**Exercise objective:**
Among the lines below, take the one holding "in_range 160 160 c.", the one holding "is_digit c ||", and all lines between them. Set them down exactly.

------------

Lemma term_row_count_witness :
  (length (rows_of 7 cohort_out)
   = length (client_rows 7 (active_frame cohort_joined)) / 3
   ∧ (length (client_rows 7 (active_frame cohort_joined)) < 3
      → rows_of 7 cohort_out = []))
  ∧ (length (rows_of 8 cohort_out)
     = length (client_rows 8 (active_frame cohort_joined)) / 3
     ∧ (length (client_rows 8 (active_frame cohort_joined)) < 3
        → rows_of 8 cohort_out = [])).
Proof.
  split.
  - apply (term_row_count cohort_demgeo cohort_behavior trimestral (Some 2%Z) true
             (PyBool true) None cohort_out cohort_selected cohort_joined 3 7);
      vm_compute; reflexivity.
  - apply (term_row_count cohort_demgeo cohort_behavior trimestral (Some 2%Z) true
             (PyBool true) None cohort_out cohort_selected cohort_joined 3 8);
      vm_compute; reflexivity.
Defined.

(** The active periods of a client with one demographic record carry that
    record's churn status. *)
Lemma client_rows_active_churned (rows : list customer) (behavior_df : list event)
    (joined : list (Z * list joined_row)) (c : customer) :
  joined_frame rows behavior_df = inr joined →
  NoDup (client_ids rows) → c ∈ rows →
  Forall (λ r, p_churned r = bool_decide (is_Some (churn_date c)))
         (client_rows (bridge_company_id c) (active_frame joined)).
Proof.
  intros Hjoined Hnd Hc.
  pose proof Hjoined as (grid & Hgrid & Hj)%joined_frame_inv.
  rewrite (client_rows_active _ _ _ _ _ Hj).
  rewrite (client_rows_joined _ _ _ grid c Hjoined Hgrid Hnd Hc).
  apply period_grid_inv in Hgrid as (a & b & _ & _ & _ & ->).
  apply active_periods_churned.
Qed.
Lemma kmem_cache_free_unfold fuel s obj pg c :
  virt_to_page s obj = Some pg ->
  flags (MEM_MAP s pg) = PG_slab ->
  slab_cache (MEM_MAP s pg) = Some c ->
  kmem_cache_free fuel s obj =
    if active_objects (MEM_MAP s pg) - 1 =? 0
    then release_slab_page fuel
           (slab_reinsert (slab_push s pg obj) c pg) c pg
    else Some (slab_reinsert (slab_push s pg obj) c pg).
Proof.
  intros Hv Hfl Hc. unfold kmem_cache_free. rewrite Hv, Hfl, Hc.
  change (Z.land PG_slab PG_slab =? 0) with false. cbv zeta.
  rewrite slab_reinsert_active.
  replace (active_objects (MEM_MAP (slab_push s pg obj) pg))
    with (active_objects (MEM_MAP s pg) - 1); [reflexivity|].
  unfold slab_push. cbn. now rewrite !upd_same.
Qed.

Lemma release_slab_page_spec fuel s c pg l :
  partial_list s c l ->
  (length l < fuel)%nat ->
  exists s3,
    partial_list s3 c (remove Z.eq_dec pg l) /\
    unlink_frame s s3 (PartialHead c) l /\
    release_slab_page fuel s c pg =
      __free_pages fuel (upd_page s3 pg (fun p => with_flags p PG_buddy)) pg 0.
Proof.
  intros Hl Hf. unfold release_slab_page, partial_list in *.
  destruct (ptr_eqb (partial (slab_caches s c)) (Some pg)) eqn:E.
  - destruct (partial (slab_caches s c)) as [q|] eqn:Ep; [|discriminate].
    simpl in E. apply Z.eqb_eq in E. subst q.
    pose proof (chain_NoDup _ _ _ Hl) as Hnd.
    destruct l as [|q l']; simpl in Hl; [discriminate|].
    destruct Hl as [Hq Hl]. inversion Hq; subst q.
    inversion Hnd; subst.
    eexists. split; [|split; [|reflexivity]].
    + simpl. destruct (Z.eq_dec pg pg) as [_|N]; [|congruence].
      rewrite remove_notin by auto. rewrite upd_same. simpl. exact Hl.
    + apply (store_pp_frame s (PartialHead c)).
  - destruct (unlink_chain l fuel s (PartialHead c) pg)
      as (s3 & Hu & Hc & Hfr); auto.
    { intros q Eq. discriminate. }
    exists s3. rewrite Hu. auto.
Qed.

(** C8. [kmem_cache_free obj] for an object whose page [pg] is marked
    [PG_slab] and belongs to cache [c]: the head of the free list of [pg]
    is stored in the first 8 bytes of [obj], [obj] becomes that head and
    the count of active objects drops by one. When the count is then one
    below the capacity of a page, so that the page was full, [pg] is put
    at the front of the partial list. When the count is then zero, [pg] is
    taken out of the partial list, marked [PG_buddy] and handed to
    [__free_pages] at order 0 in the same call; otherwise the call ends
    there. *)
Theorem kmem_cache_free_spec fuel s obj pg c :
  virt_to_page s obj = Some pg ->
  flags (MEM_MAP s pg) = PG_slab ->
  slab_cache (MEM_MAP s pg) = Some c ->
  0 <= freelist (MEM_MAP s pg) < WORD ->
  let s1 := slab_push s pg obj in
  let s2 := slab_reinsert s1 c pg in
  let max_objs := PAGE_SIZE / obj_size (slab_caches s c) in
  let n := active_objects (MEM_MAP s pg) - 1 in
  load_ptr (arena s1) obj = freelist (MEM_MAP s pg) /\
  freelist (MEM_MAP s1 pg) = obj /\
  active_objects (MEM_MAP s1 pg) = n /\
  flags (MEM_MAP s1 pg) = PG_slab /\
  next (MEM_MAP s1 pg) = next (MEM_MAP s pg) /\
  (forall q, q <> pg -> MEM_MAP s1 q = MEM_MAP s q) /\
  (forall x, x < obj \/ obj + 8 <= x -> arena s1 x = arena s x) /\
  slab_caches s1 = slab_caches s /\
  buddy_free_area s1 = buddy_free_area s /\
  (n = max_objs - 1 ->
     partial (slab_caches s2 c) = Some pg /\
     next (MEM_MAP s2 pg) = partial (slab_caches s c) /\
     freelist (MEM_MAP s2 pg) = obj /\
     active_objects (MEM_MAP s2 pg) = n /\
     (forall q, q <> pg -> MEM_MAP s2 q = MEM_MAP s q) /\
     buddy_free_area s2 = buddy_free_area s) /\
  (n <> max_objs - 1 -> s2 = s1) /\
  (n <> 0 -> kmem_cache_free fuel s obj = Some s2) /\
  (n = 0 ->
   forall l, partial_list s2 c l -> (length l < fuel)%nat ->
   exists s3,
     partial_list s3 c (remove Z.eq_dec pg l) /\
     unlink_frame s2 s3 (PartialHead c) l /\
     kmem_cache_free fuel s obj =
       __free_pages fuel (upd_page s3 pg (fun p => with_flags p PG_buddy))
                    pg 0).
Proof.
  intros Hv Hfl Hc Hw s1 s2 max_objs n.
  assert (A1 : active_objects (MEM_MAP s1 pg) = n).
  { unfold s1, slab_push. cbn. now rewrite !upd_same. }
  assert (A2 : active_objects (MEM_MAP s2 pg) = n).
  { unfold s2. now rewrite slab_reinsert_active. }
  assert (K : kmem_cache_free fuel s obj =
              if n =? 0 then release_slab_page fuel s2 c pg else Some s2).
  { apply kmem_cache_free_unfold; auto. }
  split. { unfold s1, slab_push. cbn. now apply load_store_same. }
  split. { unfold s1, slab_push. cbn. now rewrite !upd_same. }
  split. { exact A1. }
  split. { unfold s1, slab_push. cbn. now rewrite !upd_same. }
  split. { unfold s1, slab_push. cbn. now rewrite !upd_same. }
  split. { intros q Hq. unfold s1, slab_push. cbn. now rewrite !upd_other. }
  split. { intros x Hx. unfold s1, slab_push. cbn. now apply store_ptr_out. }
  split. { reflexivity. }
  split. { reflexivity. }
  split.
  { intros Hn. unfold s2, slab_reinsert.
    change (slab_caches s1) with (slab_caches s). fold max_objs.
    rewrite A1. apply Z.eqb_eq in Hn. rewrite Hn.
    cbn. rewrite !upd_same. cbn.
    repeat split; auto.
    intros q Hq. now rewrite !upd_other. }
  split.
  { intros Hn. unfold s2, slab_reinsert.
    change (slab_caches s1) with (slab_caches s). fold max_objs.
    rewrite A1. apply Z.eqb_neq in Hn. now rewrite Hn. }
  split.
  { intros Hn. rewrite K. apply Z.eqb_neq in Hn. now rewrite Hn. }
  intros Hn l Hl Hf. rewrite K. rewrite Hn. cbn [Z.eqb].
  apply release_slab_page_spec; auto.
Qed.
(** * PDF outline extractor: heading classification pipeline

    A shallow embedding of [app.py] (class [PDFOutlineExtractor]) and of
    [simple_extractor.py] (function [extract_pdf_outline]).

    Conventions of the embedding.

    - A Python [str] is a [string]; its characters are read as the code
      points U+0000 .. U+00FF, so [len] is [String.length] and the
      character classes below are Python's, restricted to that range.
    - A font size is a finite Python [float], represented by the rational
      number it denotes ([Qc]); [==] on such floats is equality of the
      denoted numbers, and [<] is their order.
    - A dict with string keys is a [gmap string _], a [set] is a [gset].
    - The PyMuPDF document is data: what [fitz.open] and
      [page.get_text("dict")] hand to the extraction loop, or [None] when
      one of them raises. *)

From Stdlib Require Import Ascii String QArith Qcanon.
From stdpp Require Import base option list sorting numbers strings gmap.

#[local] Set Warnings "-clear-no-such-hyp".

Local Open Scope Z_scope.

(** ** Python's [str] primitives *)

Module Py.

Definition ord (c : ascii) : N := N_of_ascii c.

Definition in_range (lo hi : N) (c : ascii) : bool :=
  ((lo <=? ord c) && (ord c <=? hi))%N.

(** [\d] of [re] on [str] patterns. *)
Definition is_digit (c : ascii) : bool := in_range 48 57 c.

(** [str.isspace] for one character, which is also [\s] of [re]. *)
Definition is_space (c : ascii) : bool :=
  in_range 9 13 c || in_range 28 32 c || in_range 133 133 c
  || in_range 160 160 c.

(** Upper-case and lower-case letters ([str.isupper], [str.islower] for
    one character). *)
Definition is_upper (c : ascii) : bool :=
  in_range 65 90 c || in_range 192 214 c || in_range 216 222 c.

Definition is_lower (c : ascii) : bool :=
  in_range 97 122 c || in_range 170 170 c || in_range 181 181 c
  || in_range 186 186 c || in_range 223 246 c || in_range 248 255 c.

(** [\w] of [re]: alphanumeric characters and the underscore. *)
Definition is_word (c : ascii) : bool :=
  is_digit c || is_upper c || is_lower c || in_range 95 95 c
  || in_range 178 179 c || in_range 185 185 c || in_range 188 190 c.

(** Lower-casing of one character, as [re.IGNORECASE] compares them. *)
Definition to_lower (c : ascii) : ascii :=
  if is_upper c then ascii_of_N (ord c + 32) else c.

Definition len (s : string) : Z := Z.of_nat (String.length s).

(** [s.lstrip()], [s.rstrip()] and [s.strip()] without argument. *)
Fixpoint lstrip (s : string) : string :=
  match s with
  | String c s' => if is_space c then lstrip s' else s
  | EmptyString => EmptyString
  end.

------------

**Solution for this exercise:**
  || in_range 160 160 c.

(** Upper-case and lower-case letters ([str.isupper], [str.islower] for
    one character). *)
Definition is_upper (c : ascii) : bool :=
  in_range 65 90 c || in_range 192 214 c || in_range 216 222 c.

Definition is_lower (c : ascii) : bool :=
  in_range 97 122 c || in_range 170 170 c || in_range 181 181 c
  || in_range 186 186 c || in_range 223 246 c || in_range 248 255 c.

(** [\w] of [re]: alphanumeric characters and the underscore. *)
Definition is_word (c : ascii) : bool :=
  is_digit c || is_upper c || is_lower c || in_range 95 95 c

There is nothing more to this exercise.